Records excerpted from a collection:
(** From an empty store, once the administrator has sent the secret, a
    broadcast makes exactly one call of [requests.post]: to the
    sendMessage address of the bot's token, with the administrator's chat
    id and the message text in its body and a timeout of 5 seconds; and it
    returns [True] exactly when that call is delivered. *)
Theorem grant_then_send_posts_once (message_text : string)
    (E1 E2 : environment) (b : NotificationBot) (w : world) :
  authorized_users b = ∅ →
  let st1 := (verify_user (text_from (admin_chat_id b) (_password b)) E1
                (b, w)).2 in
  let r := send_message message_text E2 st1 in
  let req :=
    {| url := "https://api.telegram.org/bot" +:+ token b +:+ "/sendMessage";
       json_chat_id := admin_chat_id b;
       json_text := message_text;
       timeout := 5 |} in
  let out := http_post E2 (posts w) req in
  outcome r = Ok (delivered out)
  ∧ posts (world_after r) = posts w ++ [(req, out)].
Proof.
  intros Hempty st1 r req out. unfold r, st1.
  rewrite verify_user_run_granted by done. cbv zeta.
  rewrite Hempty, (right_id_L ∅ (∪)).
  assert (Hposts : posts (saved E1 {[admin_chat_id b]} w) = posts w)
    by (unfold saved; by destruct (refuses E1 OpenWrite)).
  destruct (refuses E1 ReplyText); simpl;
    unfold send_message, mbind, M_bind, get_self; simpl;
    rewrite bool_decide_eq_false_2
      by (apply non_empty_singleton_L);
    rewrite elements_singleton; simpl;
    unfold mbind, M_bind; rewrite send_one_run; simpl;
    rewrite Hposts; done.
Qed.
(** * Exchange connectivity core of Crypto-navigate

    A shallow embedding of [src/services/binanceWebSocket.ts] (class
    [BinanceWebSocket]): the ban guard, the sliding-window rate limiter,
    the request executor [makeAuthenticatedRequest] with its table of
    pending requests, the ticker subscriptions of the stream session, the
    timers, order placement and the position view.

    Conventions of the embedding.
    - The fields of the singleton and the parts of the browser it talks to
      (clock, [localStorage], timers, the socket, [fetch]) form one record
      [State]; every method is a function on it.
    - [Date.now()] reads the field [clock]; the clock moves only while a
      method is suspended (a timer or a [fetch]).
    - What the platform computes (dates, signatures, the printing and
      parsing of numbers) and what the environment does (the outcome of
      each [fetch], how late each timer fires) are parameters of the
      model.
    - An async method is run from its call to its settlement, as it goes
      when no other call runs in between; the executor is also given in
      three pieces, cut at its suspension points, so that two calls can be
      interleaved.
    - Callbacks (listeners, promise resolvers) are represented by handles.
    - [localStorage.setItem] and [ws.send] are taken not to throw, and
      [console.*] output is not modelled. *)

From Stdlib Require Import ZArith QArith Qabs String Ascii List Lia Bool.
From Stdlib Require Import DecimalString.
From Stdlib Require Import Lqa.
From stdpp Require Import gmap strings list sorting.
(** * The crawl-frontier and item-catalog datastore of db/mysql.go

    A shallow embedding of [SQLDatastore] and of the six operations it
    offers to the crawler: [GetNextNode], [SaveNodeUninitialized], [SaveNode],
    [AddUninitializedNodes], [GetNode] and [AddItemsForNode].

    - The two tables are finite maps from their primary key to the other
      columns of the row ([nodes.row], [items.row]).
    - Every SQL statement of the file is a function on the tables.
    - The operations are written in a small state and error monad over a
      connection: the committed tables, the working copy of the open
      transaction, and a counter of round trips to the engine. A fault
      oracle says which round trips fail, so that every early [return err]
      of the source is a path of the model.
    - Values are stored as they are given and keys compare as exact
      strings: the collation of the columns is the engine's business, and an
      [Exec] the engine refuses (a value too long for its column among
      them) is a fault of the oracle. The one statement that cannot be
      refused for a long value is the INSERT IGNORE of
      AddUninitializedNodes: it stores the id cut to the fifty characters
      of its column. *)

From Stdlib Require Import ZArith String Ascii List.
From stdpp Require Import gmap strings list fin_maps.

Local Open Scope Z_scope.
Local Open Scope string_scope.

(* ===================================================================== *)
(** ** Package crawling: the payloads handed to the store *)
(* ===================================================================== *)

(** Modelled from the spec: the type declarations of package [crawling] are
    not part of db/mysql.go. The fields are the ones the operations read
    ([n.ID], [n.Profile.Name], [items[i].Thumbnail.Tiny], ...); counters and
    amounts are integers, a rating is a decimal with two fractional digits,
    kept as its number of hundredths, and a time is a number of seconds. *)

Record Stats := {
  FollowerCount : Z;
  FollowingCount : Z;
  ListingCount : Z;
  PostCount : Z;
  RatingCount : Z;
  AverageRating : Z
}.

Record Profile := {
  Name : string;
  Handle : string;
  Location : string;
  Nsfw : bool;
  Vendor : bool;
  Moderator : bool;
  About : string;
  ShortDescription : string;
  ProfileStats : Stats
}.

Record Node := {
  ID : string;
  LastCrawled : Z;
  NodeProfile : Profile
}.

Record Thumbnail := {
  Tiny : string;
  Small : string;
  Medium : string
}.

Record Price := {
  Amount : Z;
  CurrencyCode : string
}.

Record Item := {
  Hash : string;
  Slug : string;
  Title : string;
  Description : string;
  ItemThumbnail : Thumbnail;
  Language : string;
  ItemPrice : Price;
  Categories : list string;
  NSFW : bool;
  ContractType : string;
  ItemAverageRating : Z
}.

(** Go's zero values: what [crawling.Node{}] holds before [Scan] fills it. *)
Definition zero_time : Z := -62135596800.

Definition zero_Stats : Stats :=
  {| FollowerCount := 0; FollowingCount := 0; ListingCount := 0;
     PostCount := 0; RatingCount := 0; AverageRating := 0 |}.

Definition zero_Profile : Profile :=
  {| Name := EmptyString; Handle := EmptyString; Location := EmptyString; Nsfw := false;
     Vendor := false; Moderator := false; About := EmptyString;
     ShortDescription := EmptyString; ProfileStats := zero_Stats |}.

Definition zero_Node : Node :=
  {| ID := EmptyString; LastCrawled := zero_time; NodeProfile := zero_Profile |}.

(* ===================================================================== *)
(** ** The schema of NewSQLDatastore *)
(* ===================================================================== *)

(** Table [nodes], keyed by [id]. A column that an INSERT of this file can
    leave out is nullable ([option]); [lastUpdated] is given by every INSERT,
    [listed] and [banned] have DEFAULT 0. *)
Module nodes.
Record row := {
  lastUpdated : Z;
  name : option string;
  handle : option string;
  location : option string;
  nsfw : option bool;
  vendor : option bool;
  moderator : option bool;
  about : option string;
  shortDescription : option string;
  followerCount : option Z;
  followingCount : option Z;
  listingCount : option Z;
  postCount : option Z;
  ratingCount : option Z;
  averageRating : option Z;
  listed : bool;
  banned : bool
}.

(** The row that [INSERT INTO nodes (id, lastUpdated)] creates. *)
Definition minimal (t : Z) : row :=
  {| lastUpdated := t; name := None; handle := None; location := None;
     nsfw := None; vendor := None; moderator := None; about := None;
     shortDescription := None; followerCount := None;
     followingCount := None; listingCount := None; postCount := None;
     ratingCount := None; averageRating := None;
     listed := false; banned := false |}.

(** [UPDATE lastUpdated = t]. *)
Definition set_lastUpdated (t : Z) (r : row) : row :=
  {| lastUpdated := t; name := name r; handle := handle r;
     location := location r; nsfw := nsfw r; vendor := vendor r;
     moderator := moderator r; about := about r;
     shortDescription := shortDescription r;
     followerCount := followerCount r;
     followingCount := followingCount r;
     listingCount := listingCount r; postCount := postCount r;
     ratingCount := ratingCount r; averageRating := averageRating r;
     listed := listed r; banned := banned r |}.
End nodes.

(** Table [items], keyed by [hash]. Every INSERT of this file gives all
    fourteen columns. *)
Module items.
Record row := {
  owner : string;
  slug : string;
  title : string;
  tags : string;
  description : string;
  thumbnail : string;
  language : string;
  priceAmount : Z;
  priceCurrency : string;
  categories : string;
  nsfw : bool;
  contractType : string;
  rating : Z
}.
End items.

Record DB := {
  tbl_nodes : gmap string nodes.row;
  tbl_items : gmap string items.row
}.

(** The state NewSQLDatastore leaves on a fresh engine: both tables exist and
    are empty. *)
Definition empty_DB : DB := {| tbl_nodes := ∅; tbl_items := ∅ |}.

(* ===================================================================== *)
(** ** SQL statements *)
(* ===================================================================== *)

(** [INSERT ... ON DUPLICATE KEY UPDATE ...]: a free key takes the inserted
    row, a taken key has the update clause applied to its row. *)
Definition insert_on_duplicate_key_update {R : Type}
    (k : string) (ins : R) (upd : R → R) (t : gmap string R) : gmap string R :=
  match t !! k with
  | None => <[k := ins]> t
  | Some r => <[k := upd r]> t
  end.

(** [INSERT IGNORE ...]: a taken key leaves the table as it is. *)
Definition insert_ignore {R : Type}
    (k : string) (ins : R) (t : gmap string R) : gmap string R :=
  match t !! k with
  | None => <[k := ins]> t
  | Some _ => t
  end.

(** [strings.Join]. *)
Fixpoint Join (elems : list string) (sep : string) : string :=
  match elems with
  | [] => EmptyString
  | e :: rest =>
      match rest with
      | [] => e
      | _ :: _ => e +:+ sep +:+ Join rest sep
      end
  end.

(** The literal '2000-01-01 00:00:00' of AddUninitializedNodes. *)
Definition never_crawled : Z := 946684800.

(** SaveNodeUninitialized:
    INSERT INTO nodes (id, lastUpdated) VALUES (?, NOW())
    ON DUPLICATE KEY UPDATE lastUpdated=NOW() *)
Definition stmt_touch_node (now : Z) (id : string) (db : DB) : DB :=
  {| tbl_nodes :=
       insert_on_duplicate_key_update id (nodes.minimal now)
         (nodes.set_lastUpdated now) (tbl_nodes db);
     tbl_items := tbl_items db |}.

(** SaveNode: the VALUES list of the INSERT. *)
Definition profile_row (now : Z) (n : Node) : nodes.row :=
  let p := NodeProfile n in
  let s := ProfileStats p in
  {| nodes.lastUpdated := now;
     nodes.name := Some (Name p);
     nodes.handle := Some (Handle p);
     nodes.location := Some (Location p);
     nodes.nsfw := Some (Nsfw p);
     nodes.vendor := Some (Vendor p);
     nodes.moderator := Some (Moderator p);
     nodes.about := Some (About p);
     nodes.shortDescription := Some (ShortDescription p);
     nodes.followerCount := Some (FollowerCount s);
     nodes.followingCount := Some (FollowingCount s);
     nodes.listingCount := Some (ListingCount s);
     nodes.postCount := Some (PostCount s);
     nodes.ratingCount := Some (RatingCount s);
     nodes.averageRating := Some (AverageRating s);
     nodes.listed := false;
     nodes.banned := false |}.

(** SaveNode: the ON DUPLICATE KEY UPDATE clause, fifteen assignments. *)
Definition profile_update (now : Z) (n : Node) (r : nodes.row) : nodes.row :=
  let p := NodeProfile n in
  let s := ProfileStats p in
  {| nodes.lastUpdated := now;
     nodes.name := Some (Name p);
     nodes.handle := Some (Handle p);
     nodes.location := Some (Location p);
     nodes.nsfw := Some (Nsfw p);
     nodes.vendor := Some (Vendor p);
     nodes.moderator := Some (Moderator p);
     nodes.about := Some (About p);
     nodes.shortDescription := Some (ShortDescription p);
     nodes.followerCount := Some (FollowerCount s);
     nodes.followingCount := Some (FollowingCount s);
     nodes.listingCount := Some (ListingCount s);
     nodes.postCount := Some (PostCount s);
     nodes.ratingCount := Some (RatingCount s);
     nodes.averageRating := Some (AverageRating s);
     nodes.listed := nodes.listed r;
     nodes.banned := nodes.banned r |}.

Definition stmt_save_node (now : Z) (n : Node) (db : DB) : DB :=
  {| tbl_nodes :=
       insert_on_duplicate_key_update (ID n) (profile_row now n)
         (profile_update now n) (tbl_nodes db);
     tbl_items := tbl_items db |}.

> _Activity_: Could you restate word for word the lines above, from the one that contains "(clock, [localStorage], timers, the" through the one that contains "method is suspended", and no others?

> _Output of the task_:
      (clock, [localStorage], timers, the socket, [fetch]) form one record
      [State]; every method is a function on it.
    - [Date.now()] reads the field [clock]; the clock moves only while a
      method is suspended (a timer or a [fetch]).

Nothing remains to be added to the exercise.